## Prompt
Repeat the data below with no changes.

===== Given data =====

(** X6. The human-readable parser of [Duration] leaves the payload as it is
    on the empty text, reads the decimal text of any integer [n] (negative
    ones too) as [n] seconds, and reads that text followed by a unit of the
    table as [n] times the seconds of the unit. *)
Theorem Duration_parse_units (self : value) (n : Z) :
  Duration_ParseFromHumanReadable self EmptyString = Ok (payload_of self)
  /\ Duration_ParseFromHumanReadable self (str_int n) = Ok (Number n)
  /\ forall label divider,
       In (label, divider) Duration_DIVIDERS ->
       Duration_ParseFromHumanReadable self (str_int n +:+ label)
       = Ok (Number (n * divider)).
Proof.
  split; [reflexivity |]. split.
  - unfold Duration_ParseFromHumanReadable.
    destruct (last_char_str_int n) as (c & -> & ->). cbn [bind].
    unfold int_str. rewrite int_of_str_int. cbn. rewrite Z.mul_1_r.
    reflexivity.
  - intros label divider Hin.
    assert (Hlabel : exists c,
               label = String c EmptyString /\ In c unit_suffixes
               /\ lookup_divider (String c EmptyString) Duration_DIVIDERS
                  = Some divider).
    { simpl in Hin.
      repeat (destruct Hin as [[= <- <-] | Hin];
              [eexists; repeat split; simpl; tauto |]).
      destruct Hin. }
    destruct Hlabel as (c & -> & Hc & Hlook).
    unfold Duration_ParseFromHumanReadable.
    destruct (last_char_snoc (str_int n) c) as [-> ->].
    destruct (lookup_divider_Some c Hc) as [-> _]. rewrite Hlook.
    cbn [bind]. unfold int_str. rewrite int_of_str_int. reflexivity.
Qed.

Lemma RDFInteger_parse_str_int (n : Z) :
  RDFInteger_ParseFromString (str_int n) = Ok (Number n).
Proof.
  unfold RDFInteger_ParseFromString. rewrite str_int_nonempty.
  unfold int_str. rewrite int_of_str_int. reflexivity.
Qed.
(** X13.  From key generation to verification: with the issuer and the
    verifier loaded from a key pair that [GenerateKeypair] has just
    written, every token the issuer issues verifies to itself under the
    verifier. *)
Theorem token_round_trip_from_a_generated_keypair {Laws : LibraryLaws L}
  (h : Host) (w w1 : World h) (h2 : Host) (w2 : World h2)
  (filename : string) (iss : issuer.Issuer) (v : issuer.Verifier)
  (t : pb_Token) (s : string) :
  KeepsFiles h ->
  (forall priv,
     ecdsa_GenerateKey issuer.curveEll (fst (respond h _ rand_Reader w))
     = Ok priv ->
     encodings_load priv) ->
  returns h (issuer.GenerateKeypair filename) w = None ->
  returns h (issuer.NewIssuer filename)
    (snd (run h (issuer.GenerateKeypair filename) w)) = (Some iss, None) ->
  returns h (issuer.NewVerifier filename)
    (snd (run h (issuer.GenerateKeypair filename) w)) = (Some v, None) ->
  returns h (issuer.Issue iss t) w1 = (s, None) ->
  returns h2 (issuer.Verify v s) w2 = (Some t, None).
Proof.
  intros Hfs Henc Hgen Hiss Hv Hissue.
  destruct (GenerateKeypair_leaves_both_files h Hfs w filename Hgen)
    as (priv & keyPEM & pubKeyPEM & Hk & Hm & Hp & Hr1 & Hr2).
  destruct (Henc priv Hk) as [Hl1 Hl2].
  set (w' := snd (run h (issuer.GenerateKeypair filename) w)) in *.
  destruct (NewIssuer_returns_issuer _ _ _ _ _ Hiss)
    as (key & k & Hread & Hload & _ & Hpub & _ & _).
  assert (Hkey : k = priv).
  { rewrite Hr1 in Hread. injection Hread as <-.
    rewrite (Hl1 _ Hm) in Hload. now injection Hload as <-. }
  subst k.
  assert (Hvk : v = {| issuer.publicKey := ecdsa.Public priv |}).
  { revert Hv. unfold returns, issuer.NewVerifier; simpl.
    destruct (respond h _ (ioutil_ReadFile (filename ++ ".pub")) w')
      as [r w'']; simpl in *; subst r.
    rewrite (Hl2 _ Hp). now intro E; injection E as <-. }
  apply (Issue_then_Verify h w' w1 h2 w2 filename iss v t s Hiss);
    [ | exact Hissue ].
  rewrite Hvk, Hpub. reflexivity.
Qed.

End KeyFiles.

(* ================================================================== *)
(** ** The sample host keeps its files *)

Module SampleHostFacts.
Import Sample.
(** ** Drawings without reverse video *)

Lemma no_reverse_seq (a b : result (list call)) :
  no_reverse a -> no_reverse b -> no_reverse (a >> b).
Proof.
  intros (x & -> & Hx) (y & -> & Hy). eexists. split; [reflexivity|].
  intros H. apply in_app_or in H. tauto.
Qed.

Lemma no_reverse_calls (calls : list call) :
  ~ In (Wattron A_REVERSE) calls -> no_reverse (Ok calls).
Proof. intros H. exists calls. auto. Qed.

Lemma no_reverse_when (b : bool) (c : call) :
  c <> Wattron A_REVERSE -> no_reverse (when b c).
Proof.
  intros Hc. destruct b; eexists; (split; [reflexivity|]); simpl; tauto.
Qed.

Lemma no_reverse_mvprintw (y x : Z) (fmt : string) (args : list parg) :
  defined (mvprintw y x fmt args) -> no_reverse (mvprintw y x fmt args).
Proof.
  unfold mvprintw. intros (calls & H).
  destruct (format fmt args) as [text|]; [|discriminate].
  eexists. split; [reflexivity|]. simpl. intros [E | []]. discriminate E.
Qed.

Lemma no_reverse_for_loop (fuel : nat) (cond : Z -> bool)
  (body : Z -> result (list call)) :
  forall i0,
    (forall i, i0 <= i -> cond i = true -> no_reverse (body i)) ->
    no_reverse (for_loop fuel cond body i0).
Proof.
  induction fuel as [|fuel IH]; intros i0 Hbody; cbn [for_loop].
  - apply no_reverse_calls. simpl. tauto.
  - destruct (cond i0) eqn:Ec; [|apply no_reverse_calls; simpl; tauto].
    apply no_reverse_seq.
    + apply Hbody; [lia | exact Ec].
    + apply IH. intros i Hi. apply Hbody. lia.
Qed.

Ltac quiet :=
  repeat first
    [ apply no_reverse_seq
    | (apply no_reverse_when; discriminate)
    | (apply no_reverse_calls; simpl; intuition discriminate)
    | (apply no_reverse_mvprintw; defd) ].

Lemma no_reverse_draw_border (rows cols : Z) (state : AppState) :
  no_reverse (draw_border rows cols state).
Proof. unfold draw_border. quiet. Qed.

(** The monitor list of a panel that is not the active one. *)
Lemma no_reverse_draw_monitor_list (displays : list Display)
  (display_count total_items highlight scroll_offset view_height : Z) :
  0 <= scroll_offset ->
  display_count <= Z.of_nat (List.length displays) ->
  no_reverse (draw_monitor_list displays display_count total_items highlight
                false scroll_offset view_height).
Proof.
  intros Hs Hc. unfold draw_monitor_list. cbv zeta.
  apply no_reverse_seq; [quiet|].
  apply no_reverse_for_loop. intros i Hi _.
  apply no_reverse_seq; [quiet|]. apply no_reverse_seq; [|quiet].
  destruct (Z.ltb_spec (scroll_offset + i) display_count); [|quiet].
  destruct (array_get_in_range displays (scroll_offset + i)) as [d ->]; [lia|].
  cbn [bind]. quiet.
Qed.

Lemma no_reverse_head (d : Display) (rows start_col : Z) :
  no_reverse
    (Ok [Mvvline 1 (start_col - 2) (rows - 2)] >>
     mvprintw 2 start_col "Display: %s (%s)"
       [P_str (name d);
        P_str (if is_primary d then "Primary" else "Secondary")]) .
Proof. quiet. Qed.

=====

## Response
(** X6. The human-readable parser of [Duration] leaves the payload as it is
    on the empty text, reads the decimal text of any integer [n] (negative
    ones too) as [n] seconds, and reads that text followed by a unit of the
    table as [n] times the seconds of the unit. *)
Theorem Duration_parse_units (self : value) (n : Z) :
  Duration_ParseFromHumanReadable self EmptyString = Ok (payload_of self)
  /\ Duration_ParseFromHumanReadable self (str_int n) = Ok (Number n)
  /\ forall label divider,
       In (label, divider) Duration_DIVIDERS ->
       Duration_ParseFromHumanReadable self (str_int n +:+ label)
       = Ok (Number (n * divider)).
Proof.
  split; [reflexivity |]. split.
  - unfold Duration_ParseFromHumanReadable.
    destruct (last_char_str_int n) as (c & -> & ->). cbn [bind].
    unfold int_str. rewrite int_of_str_int. cbn. rewrite Z.mul_1_r.
    reflexivity.
  - intros label divider Hin.
    assert (Hlabel : exists c,
               label = String c EmptyString /\ In c unit_suffixes
               /\ lookup_divider (String c EmptyString) Duration_DIVIDERS
                  = Some divider).
    { simpl in Hin.
      repeat (destruct Hin as [[= <- <-] | Hin];
              [eexists; repeat split; simpl; tauto |]).
      destruct Hin. }
    destruct Hlabel as (c & -> & Hc & Hlook).
    unfold Duration_ParseFromHumanReadable.
    destruct (last_char_snoc (str_int n) c) as [-> ->].
    destruct (lookup_divider_Some c Hc) as [-> _]. rewrite Hlook.
    cbn [bind]. unfold int_str. rewrite int_of_str_int. reflexivity.
Qed.

Lemma RDFInteger_parse_str_int (n : Z) :
  RDFInteger_ParseFromString (str_int n) = Ok (Number n).
Proof.
  unfold RDFInteger_ParseFromString. rewrite str_int_nonempty.
  unfold int_str. rewrite int_of_str_int. reflexivity.
Qed.
(** X13.  From key generation to verification: with the issuer and the
    verifier loaded from a key pair that [GenerateKeypair] has just
    written, every token the issuer issues verifies to itself under the
    verifier. *)
Theorem token_round_trip_from_a_generated_keypair {Laws : LibraryLaws L}
  (h : Host) (w w1 : World h) (h2 : Host) (w2 : World h2)
  (filename : string) (iss : issuer.Issuer) (v : issuer.Verifier)
  (t : pb_Token) (s : string) :
  KeepsFiles h ->
  (forall priv,
     ecdsa_GenerateKey issuer.curveEll (fst (respond h _ rand_Reader w))
     = Ok priv ->
     encodings_load priv) ->
  returns h (issuer.GenerateKeypair filename) w = None ->
  returns h (issuer.NewIssuer filename)
    (snd (run h (issuer.GenerateKeypair filename) w)) = (Some iss, None) ->
  returns h (issuer.NewVerifier filename)
    (snd (run h (issuer.GenerateKeypair filename) w)) = (Some v, None) ->
  returns h (issuer.Issue iss t) w1 = (s, None) ->
  returns h2 (issuer.Verify v s) w2 = (Some t, None).
Proof.
  intros Hfs Henc Hgen Hiss Hv Hissue.
  destruct (GenerateKeypair_leaves_both_files h Hfs w filename Hgen)
    as (priv & keyPEM & pubKeyPEM & Hk & Hm & Hp & Hr1 & Hr2).
  destruct (Henc priv Hk) as [Hl1 Hl2].
  set (w' := snd (run h (issuer.GenerateKeypair filename) w)) in *.
  destruct (NewIssuer_returns_issuer _ _ _ _ _ Hiss)
    as (key & k & Hread & Hload & _ & Hpub & _ & _).
  assert (Hkey : k = priv).
  { rewrite Hr1 in Hread. injection Hread as <-.
    rewrite (Hl1 _ Hm) in Hload. now injection Hload as <-. }
  subst k.
  assert (Hvk : v = {| issuer.publicKey := ecdsa.Public priv |}).
  { revert Hv. unfold returns, issuer.NewVerifier; simpl.
    destruct (respond h _ (ioutil_ReadFile (filename ++ ".pub")) w')
      as [r w'']; simpl in *; subst r.
    rewrite (Hl2 _ Hp). now intro E; injection E as <-. }
  apply (Issue_then_Verify h w' w1 h2 w2 filename iss v t s Hiss);
    [ | exact Hissue ].
  rewrite Hvk, Hpub. reflexivity.
Qed.

End KeyFiles.

(* ================================================================== *)
(** ** The sample host keeps its files *)

Module SampleHostFacts.
Import Sample.
(** ** Drawings without reverse video *)

Lemma no_reverse_seq (a b : result (list call)) :
  no_reverse a -> no_reverse b -> no_reverse (a >> b).
Proof.
  intros (x & -> & Hx) (y & -> & Hy). eexists. split; [reflexivity|].
  intros H. apply in_app_or in H. tauto.
Qed.

Lemma no_reverse_calls (calls : list call) :
  ~ In (Wattron A_REVERSE) calls -> no_reverse (Ok calls).
Proof. intros H. exists calls. auto. Qed.

Lemma no_reverse_when (b : bool) (c : call) :
  c <> Wattron A_REVERSE -> no_reverse (when b c).
Proof.
  intros Hc. destruct b; eexists; (split; [reflexivity|]); simpl; tauto.
Qed.

Lemma no_reverse_mvprintw (y x : Z) (fmt : string) (args : list parg) :
  defined (mvprintw y x fmt args) -> no_reverse (mvprintw y x fmt args).
Proof.
  unfold mvprintw. intros (calls & H).
  destruct (format fmt args) as [text|]; [|discriminate].
  eexists. split; [reflexivity|]. simpl. intros [E | []]. discriminate E.
Qed.

Lemma no_reverse_for_loop (fuel : nat) (cond : Z -> bool)
  (body : Z -> result (list call)) :
  forall i0,
    (forall i, i0 <= i -> cond i = true -> no_reverse (body i)) ->
    no_reverse (for_loop fuel cond body i0).
Proof.
  induction fuel as [|fuel IH]; intros i0 Hbody; cbn [for_loop].
  - apply no_reverse_calls. simpl. tauto.
  - destruct (cond i0) eqn:Ec; [|apply no_reverse_calls; simpl; tauto].
    apply no_reverse_seq.
    + apply Hbody; [lia | exact Ec].
    + apply IH. intros i Hi. apply Hbody. lia.
Qed.

Ltac quiet :=
  repeat first
    [ apply no_reverse_seq
    | (apply no_reverse_when; discriminate)
    | (apply no_reverse_calls; simpl; intuition discriminate)
    | (apply no_reverse_mvprintw; defd) ].

Lemma no_reverse_draw_border (rows cols : Z) (state : AppState) :
  no_reverse (draw_border rows cols state).
Proof. unfold draw_border. quiet. Qed.

(** The monitor list of a panel that is not the active one. *)
Lemma no_reverse_draw_monitor_list (displays : list Display)
  (display_count total_items highlight scroll_offset view_height : Z) :
  0 <= scroll_offset ->
  display_count <= Z.of_nat (List.length displays) ->
  no_reverse (draw_monitor_list displays display_count total_items highlight
                false scroll_offset view_height).
Proof.
  intros Hs Hc. unfold draw_monitor_list. cbv zeta.
  apply no_reverse_seq; [quiet|].
  apply no_reverse_for_loop. intros i Hi _.
  apply no_reverse_seq; [quiet|]. apply no_reverse_seq; [|quiet].
  destruct (Z.ltb_spec (scroll_offset + i) display_count); [|quiet].
  destruct (array_get_in_range displays (scroll_offset + i)) as [d ->]; [lia|].
  cbn [bind]. quiet.
Qed.

Lemma no_reverse_head (d : Display) (rows start_col : Z) :
  no_reverse
    (Ok [Mvvline 1 (start_col - 2) (rows - 2)] >>
     mvprintw 2 start_col "Display: %s (%s)"
       [P_str (name d);
        P_str (if is_primary d then "Primary" else "Secondary")]) .
Proof. quiet. Qed.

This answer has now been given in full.